Vivía en las afueras de la ciudad más grande del país más pequeño; en la casa más pequeña del más grande pueblo. La habitación más ancha al final del pasillo más estrecho le hospedaba.
La planta en forma de cul de sac pensaba atraparle en una vorágine de eyaculaciones informáticas en forma de errores fatales, mientras que su cúbico pene enmudecía más y más a cada minuto que pasaba.
Estudiaba psicología y, ni siquiera, se quería. Decía y creía fielmente en sus convicciones...
"¿Para qué conocerse a sí mismo si se puede vivir un Gran Hermano intraorgánico que facilite las relaciones interpersonales?"
Quién sabe, quizás alguien lea esa frase, porque escucharla no podrá con ésta sordera difícilmente transitable, y se decida a luchar con espadas de goma-espuma contra Caronte, hasta birlarle el 80% de las monedas que llevan sus clientes sobre sus monóculos.

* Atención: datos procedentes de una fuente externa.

(** A parameter that is no typed parameter of the transition keeps its
    value in every node. *)
Lemma run_keeps_other_values schedule st key k node :
  key ∉ map targetParamId tasks →
  treeParams st !! k = Some node →
  ∃ node', treeParams (run ToString tasks schedule st) !! k = Some node' ∧
           holds node' key = holds node key ∧
           (paramValues node = None → node' = node).
Proof.
  intros Hkey. revert st node. induction schedule as [|i rest IH]; intros st node Hk.
  - exists node. by split_and!.
  - simpl. fold (run ToString tasks rest (react ToString tasks i st)).
    destruct (react_cases i st)
      as [[-> _]|[(task & resolved & Ht & _ & _ & Htree & _)|(task & cause & _ & _ & _ & Htree & _)]].
    + by apply IH.
    + destruct (IH (react ToString tasks i st) (write_back (targetParamId task) resolved node))
        as (node' & Hnode' & Hholds & Hnone).
      { rewrite Htree, list_lookup_fmap, Hk. done. }
      exists node'. split_and!; [done | |].
      * rewrite Hholds, holds_write_back. rewrite decide_False; [done|].
        intros ->. apply Hkey. apply list_elem_of_fmap. exists task.
        split; [done|]. apply list_elem_of_lookup. by exists i.
      * intros Hn.
        pose proof (write_back_None (targetParamId task) resolved node Hn) as Hwb.
        rewrite Hwb in Hnone. by apply Hnone.
    + apply IH. by rewrite Htree.
Qed.

Lemma react_same_nodes i st st' :
  same_nodes_and_reactions st st' →
  same_nodes_and_reactions (react ToString tasks i st) (react ToString tasks i st').
Proof.
  intros [Htree Hre]. unfold react. rewrite <- Hre.
  destruct (tasks !! i) as [task|]; [|done].
  destruct (reactions st !! i) as [[| |]|]; try done.
  destruct (awaited task); split; simpl; congruence.
Qed.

Pensaba que unos simples calcos sobre una foto de la Torre Eiffel, no eran suficientes para enmudecer la voz que comenta en su cabeza diariamente y trata de convencerle en sueños, utilizando a tu familia.
Bebía cerveza y comía nachos (mexican boy). Sólo le faltaba un tequila de postre y el limón para quitarse el olor a marisco con que los langostinos oreaban sus manos.
Su mamá, quizás, no lo quería como debiera. Mala suerte.
Lametazo de izquierda a derecha, prenso, enrollo, prendo y llamen a los bomberos, pero no a los policías, que estoy resfriado.